A woman’s first baby is usually spared, but her immune system is now “sensitised” and primed to fight off the next invaders: her child’s younger siblings.

The mother’s antibodies multiply, intensifying the reaction to her babies’ red blood cells with the potential to inflict increasingly severe damage with every subsequent pregnancy.

The Rhesus monkey and the rabbit

No one knew what caused HDN before the Rhesus factor was discovered in 1940. Scientists Austrian-American Karl Landsteiner and American Alexander Weiner injected the red blood cells of rhesus monkeys into rabbits. The monkey’s blood raised antibodies in the rabbits, but Landsteiner and Weiner also found these rabbit antibodies also reacted to the red blood cells of roughly 85 per cent of caucasian humans.

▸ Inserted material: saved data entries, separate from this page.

(** ** [is_packable<bool>] *)
Definition bool_pack (S : Type) (_ : Stream S) (v : bool) : M S unit := st_write [if v then 1 else 0].
Definition bool_unpack (_ : bool) (src : list Z) (end_pos : Z) : M cursor (option bool) :=
  modify (fun c => c <| known_end := true |>) ;;;
  let* p := gets pos in
  if wrap 32 (end_pos - p) <? 1 then ret None
  else let* bs := read_bytes src p 1 in
       if 1 <? of_le bs then ret None
       else modify (fun c => c <| pos := wrap 32 (p + 1) |>) ;;; ret (Some (negb (of_le bs =? 0))).
Definition bool_impl : packable bool :=
  base_impl false false false false never never_at bool_pack bool_unpack 1 None
    (base_packed_size bool_pack) (base_variable_packed_size false never bool_pack).

(** ** [packable_container_memcpy_impl]: strings, and vectors of bytes or numbers *)
Section ContainerMemcpy.
Context {A : Type} (n : nat) (to_bytes : A -> list Z) (of_bytes : list Z -> A).
Definition container_memcpy_pack (S : Type) (_ : Stream S) (v : list A) : M S unit :=
  st_write (to_le size_bytes (vec_size v * Z.of_nat n)) ;;;
  (if vec_size v =? 0 then ret tt else st_write (concat (map to_bytes v))).
(** [is_empty_container(src, pos, end_pos)] of all containers. *)
Definition container_empty_at (S : Type) (src : list Z) (p end_pos : Z) : M S bool := fun s =>
  match unpack_numeric false size_bytes src end_pos p with
  | Ok (Some fixed_size) _ => Ok (fixed_size =? 0) s
  | Ok None _ => Ok false s
  | Throw e _ => Throw e s
  | UB => UB
  end.
Fixpoint split_elems (fuel : nat) (bs : list Z) : list A :=
  match fuel with O => [] | S k => of_bytes (take n bs) :: split_elems k (drop n bs) end.
Definition container_memcpy_unpack (_ : list A) (src : list Z) (end_pos : Z) : M cursor (option (list A)) :=
  let* o := on_pos (unpack_numeric false size_bytes src end_pos) in
  match o with
  | None => ret None
  | Some fixed_size =>
      let size := fixed_size / Z.of_nat n in
      let* p := gets pos in
      let new_pos := wrap 32 (p + fixed_size) in
      modify (fun c => c <| known_end := true |>) ;;;
      if negb (fixed_size mod Z.of_nat n =? 0) || (new_pos <? p) || (end_pos <? new_pos) then ret None
      else let* bs := read_bytes src p (Z.to_nat fixed_size) in
           modify (fun c => c <| pos := new_pos |>) ;;; ret (Some (split_elems (Z.to_nat size) bs))
  end.
Definition is_nil {B} (l : list B) : bool := match l with [] => true | _ => false end.
Definition container_memcpy_size (v : list A) : Z := wrap 32 (Z.of_nat size_bytes + wrap 32 (vec_size v * Z.of_nat n)).
Definition container_memcpy_impl : packable (list A) :=
  base_impl true true [] [] is_nil container_empty_at container_memcpy_pack container_memcpy_unpack (Z.of_nat size_bytes) None
    container_memcpy_size (fun v => if is_nil v then 0 else container_memcpy_size v).
End ContainerMemcpy.

(** ** Elements of containers and members of structs, one after the other *)
Fixpoint each {A S} (f : A -> M S unit) (l : list A) : M S unit :=
  match l with [] => ret tt | x :: l => f x ;;; each f l end.
(** The loop that fills the heap: [advance] is added to the fixed position. *)
Fixpoint pack_heap {A S} `{Stream S} (p : packable A) (advance fixed_pos : Z) (l : list A) : M S unit :=
  match l with
  | [] => ret tt
  | x :: l =>
      let* heap := gets (fun s => wrap 32 (st_written s)) in
      embedded_fixed_repack p x fixed_pos heap ;;;
      embedded_variable_pack p x ;;;
      pack_heap p advance (wrap 32 (fixed_pos + advance)) l
  end.
(** [unpack_items]: a failure ends the loop. *)
Fixpoint unpack_items {A} (p : packable A) (old : list A) (src : list Z) (end_fixed_pos end_pos : Z) : M ecursor (option (list A)) :=
  match old with
  | [] => ret (Some [])
  | v :: old =>
      let* o := embedded_unpack p false v src end_fixed_pos end_pos in
      match o with
      | None => ret None
      | Some x =>
          let* r := unpack_items p old src end_fixed_pos end_pos in
          ret (option_map (cons x) r)
      end
  end.
(** A call for the fixed region from [fixed] to [heap] and the heap behind it;
    its end becomes the position when it succeeds. *)
Definition in_region {B} (fixed heap : Z) (m : M ecursor (option B)) : M cursor (option B) := fun c =>
  match m (ECursor (has_unknown c) (known_end c) fixed heap) with
  | Ok (Some b) e => Ok (Some b) (Cursor (e_unknown e) (known_pos e) (heap_pos e))
  | Ok None e => Ok None (Cursor (e_unknown e) (known_pos e) (pos c))
  | Throw x e => Throw x (Cursor (e_unknown e) (known_pos e) (pos c))
  | UB => UB
  end.
Definition resize_to {A} (dflt : A) (old : list A) (n : nat) : list A := take n (old ++ repeat dflt n).

(** ** [packable_container_impl]: vectors of anything else *)
Section Container.
Context {A : Type} (p : packable A).
Definition container_pack (S : Type) (_ : Stream S) (v : list A) : M S unit :=
  let num_bytes := wrap 32 (vec_size v * fixed_size p) in
  st_write (to_le size_bytes num_bytes) ;;;
  let* fixed_pos := gets (fun s => wrap 32 (st_written s)) in
  each (embedded_fixed_pack p) v ;;;
  pack_heap p (Z.of_nat size_bytes) fixed_pos v.
Definition container_unpack (old : list A) (src : list Z) (end_pos : Z) : M cursor (option (list A)) :=
  let* o := on_pos (unpack_numeric false size_bytes src end_pos) in
  match o with
  | None => ret None
  | Some bytes =>
      if fixed_size p =? 0 then undefined else
      let size := bytes / fixed_size p in
      let* fixed := gets pos in
      let heap := wrap 32 (fixed + bytes) in
      modify (fun c => c <| known_end := true |>) ;;;
      if negb (bytes mod fixed_size p =? 0) || (heap <? fixed) || (end_pos <? heap) then ret None
      else in_region fixed heap (unpack_items p (resize_to (default_value p) old (Z.to_nat size)) src heap end_pos)
  end.
Definition container_impl : packable (list A) :=
  base_impl true true [] [] is_nil container_empty_at container_pack container_unpack (Z.of_nat size_bytes) None
    (base_packed_size container_pack) (base_variable_packed_size true is_nil container_pack).

(** ** [is_packable<std::array<T, N>>] of elements that are not copied *)
Context (N : nat).
Definition array_pack (S : Type) (_ : Stream S) (v : list A) : M S unit :=
  let* fixed_pos := gets (fun s => wrap 32 (st_written s)) in
  each (embedded_fixed_pack p) v ;;;
  pack_heap p (fixed_size p) fixed_pos v.
Definition array_unpack (old : list A) (src : list Z) (end_pos : Z) : M cursor (option (list A)) :=
  let* fixed := gets pos in
  let heap := wrap 32 (fixed + fixed_size p * Z.of_nat N) in
  modify (fun c => c <| known_end := true |>) ;;;
  if (heap <? fixed) || (end_pos <? heap) then ret None
  else in_region fixed heap (unpack_items p old src heap end_pos).
Definition array_impl : packable (list A) :=
  let dflt := repeat (default_value p) N in
  base_impl (is_variable_size p) false dflt dflt never never_at array_pack array_unpack
    (if is_variable_size p then Z.of_nat size_bytes else fixed_size p * Z.of_nat N) None
    (base_packed_size array_pack) (base_variable_packed_size (is_variable_size p) never array_pack).
End Container.

(** ** [is_packable<std::optional<T>>] *)
Section Optional.
Context {A : Type} (p : packable A).
(** [T] has an offset of its own, which the optional shares. *)
Definition shares_offset : bool := negb (is_optional p) && is_variable_size p.
Definition optional_fixed_pack {S} `{Stream S} (v : option A) : M S unit :=
  match v with
  | Some x => if shares_offset then embedded_fixed_pack p x else st_write (to_le size_bytes 1)
  | None => st_write (to_le size_bytes 1)
  end.
Definition optional_fixed_repack {S} `{Stream S} (v : option A) (fixed_pos heap_pos : Z) : M S unit :=
  match v with
  | Some x => if shares_offset then embedded_fixed_repack p x fixed_pos heap_pos
              else st_rewrite fixed_pos (to_le size_bytes (wrap 32 (heap_pos - fixed_pos)))
  | None => ret tt
  end.
Definition optional_variable_pack {S} `{Stream S} (v : option A) : M S unit :=
  match v with Some x => if is_empty_container p x then ret tt else pack p x | None => ret tt end.
Definition optional_pack (S : Type) (_ : Stream S) (v : option A) : M S unit :=
  let* fixed_pos := gets (fun s => wrap 32 (st_written s)) in
  optional_fixed_pack v ;;;
  let* heap_pos := gets (fun s => wrap 32 (st_written s)) in
  optional_fixed_repack v fixed_pos heap_pos ;;;
  optional_variable_pack v.
Definition optional_has_value_at (S : Type) (src : list Z) (q end_pos : Z) : M S bool := fun s =>
  match unpack_numeric false size_bytes src end_pos q with
  | Ok (Some offset) _ => Ok (negb (offset =? 1)) s
  | Ok None _ => Ok false s
  | Throw e _ => Throw e s
  | UB => UB
  end.
Definition optional_embedded_unpack (skip : bool) (_ : option A) (src : list Z) (end_fixed_pos end_heap_pos : Z) : M ecursor (option (option A)) :=
  let* orig_pos := gets fixed_pos in
  let* o := on_fixed (unpack_numeric skip size_bytes src end_fixed_pos) in
  match o with
  | None => ret None
  | Some offset =>
      if offset =? 1 then ret (Some None)
      else modify (fun e => e <| fixed_pos := orig_pos |>) ;;;
           let* r := embedded_variable_unpack p skip (default_value p) src end_fixed_pos end_heap_pos in
           ret (option_map Some r)
  end.
(** A call with [pos] itself for the heap position. *)
Definition with_heap {B} (fixed : Z) (m : M ecursor B) : M cursor B :=
  zoom (fun c => ECursor (has_unknown c) (known_end c) fixed (pos c)) (fun e _ => Cursor (e_unknown e) (known_pos e) (heap_pos e)) m.
Definition optional_unpack (v : option A) (src : list Z) (end_pos : Z) : M cursor (option (option A)) :=
  let* fixed := gets pos in
  modify (fun c => c <| known_end := true |>) ;;;
  if wrap 32 (end_pos - fixed) <? Z.of_nat size_bytes then ret None
  else
    let end_fixed := wrap 32 (fixed + Z.of_nat size_bytes) in
    modify (fun c => c <| pos := end_fixed |>) ;;;
    with_heap fixed (optional_embedded_unpack false v src end_fixed end_pos).
Definition optional_impl : packable (option A) := {|
  fixed_size := Z.of_nat size_bytes; is_variable_size := true; is_optional := true; supports_0_offset := false; default_value := None;
  memcpy_value := None; has_value v := match v with Some _ => true | None => false end; has_value_at := optional_has_value_at;
  is_empty_container := never; empty_at := never_at; pack := optional_pack;
  embedded_fixed_pack S _ v := optional_fixed_pack v; embedded_fixed_repack S _ v fp hp := optional_fixed_repack v fp hp;
  embedded_variable_pack S _ v := optional_variable_pack v;
  packed_size := base_packed_size optional_pack; embedded_variable_packed_size v := run_size (optional_variable_pack v);
  unpack := optional_unpack; embedded_variable_unpack := base_variable_unpack false None never_at optional_unpack;
  embedded_unpack := optional_embedded_unpack |}.
End Optional.

(** ** Members: what reflection knows of a struct or tuple *)
Record member (T : Type) := Member {
  m_type : Type; m_packable : packable m_type; m_get : T -> m_type; m_set : m_type -> T -> T }.
#[global] Arguments Member {T m_type} m_packable m_get m_set.
#[global] Arguments m_type {T} m : rename.
#[global] Arguments m_packable {T} m : rename.
#[global] Arguments m_get {T} m _ : rename.
#[global] Arguments m_set {T} m _ _ : rename.

Section Members.
Context {T : Type}.
Definition m_fixed (m : member T) : Z := fixed_size (m_packable m).
Definition members_fixed_size (ms : list (member T)) : Z := fold_right (fun m n => m_fixed m + n) 0 ms.
(** [num_present_and_size_fn], and [num_present_fn] with [fixed_size_fn]: members
    behind the last one with a value are left out. *)
Fixpoint num_present (v : T) (ms : list (member T)) : nat :=
  match ms with
  | [] => 0
  | m :: ms' =>
      match num_present v ms' with
      | O => if is_optional (m_packable m) && negb (has_value (m_packable m) (m_get m v)) then 0%nat else 1%nat
      | S k => S (S k)
      end
  end.
Definition members_fixed_pack {S} `{Stream S} (v : T) (ms : list (member T)) : M S unit :=
  each (fun m => embedded_fixed_pack (m_packable m) (m_get m v)) ms.
Fixpoint members_heap_pack {S} `{Stream S} (v : T) (fixed_pos : Z) (ms : list (member T)) : M S unit :=
  match ms with
  | [] => ret tt
  | m :: ms' =>
      let* heap := gets (fun s => wrap 32 (st_written s)) in
      embedded_fixed_repack (m_packable m) (m_get m v) fixed_pos heap ;;;
      embedded_variable_pack (m_packable m) (m_get m v) ;;;
      members_heap_pack v (wrap 32 (fixed_pos + m_fixed m)) ms'
  end.
(** A header, the fixed region and the heap. *)
Definition members_pack {S} `{Stream S} (header : list Z) (v : T) (ms : list (member T)) : M S unit :=
  st_write header ;;;
  let* fixed_pos := gets (fun s => wrap 32 (st_written s)) in
  members_fixed_pack v ms ;;;
  members_heap_pack v fixed_pos ms.
(** [packed_size_fn] *)
Definition member_size (v : T) (m : member T) : Z := m_fixed m + embedded_variable_packed_size (m_packable m) (m_get m v).
Definition members_size (v : T) (ms : list (member T)) : Z := wrap 32 (fold_right (fun m n => member_size v m + n) 0 ms).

This 85 per cent had rhesus factor: the Rh-D protein in their red blood cells (Rhesus positive). The other 15 per cent who don’t have the Rh-D protein are rhesus-negative.

The ‘unvaccine’

In the late 1950s, a young doctor from Bendigo, John Gorman, hit upon a mad idea: what if the cause of HDFN was also the solution?

With his colleagues, American obstetrician Vincent Freda and immunologist William Pollack, Gorman theorised that injecting Rh-negative pregnant women with lower doses of the antibodies would “mop up” her baby’s Rh-positive blood cells before the mother’s immune system could detect them and mobilise its own antibodies.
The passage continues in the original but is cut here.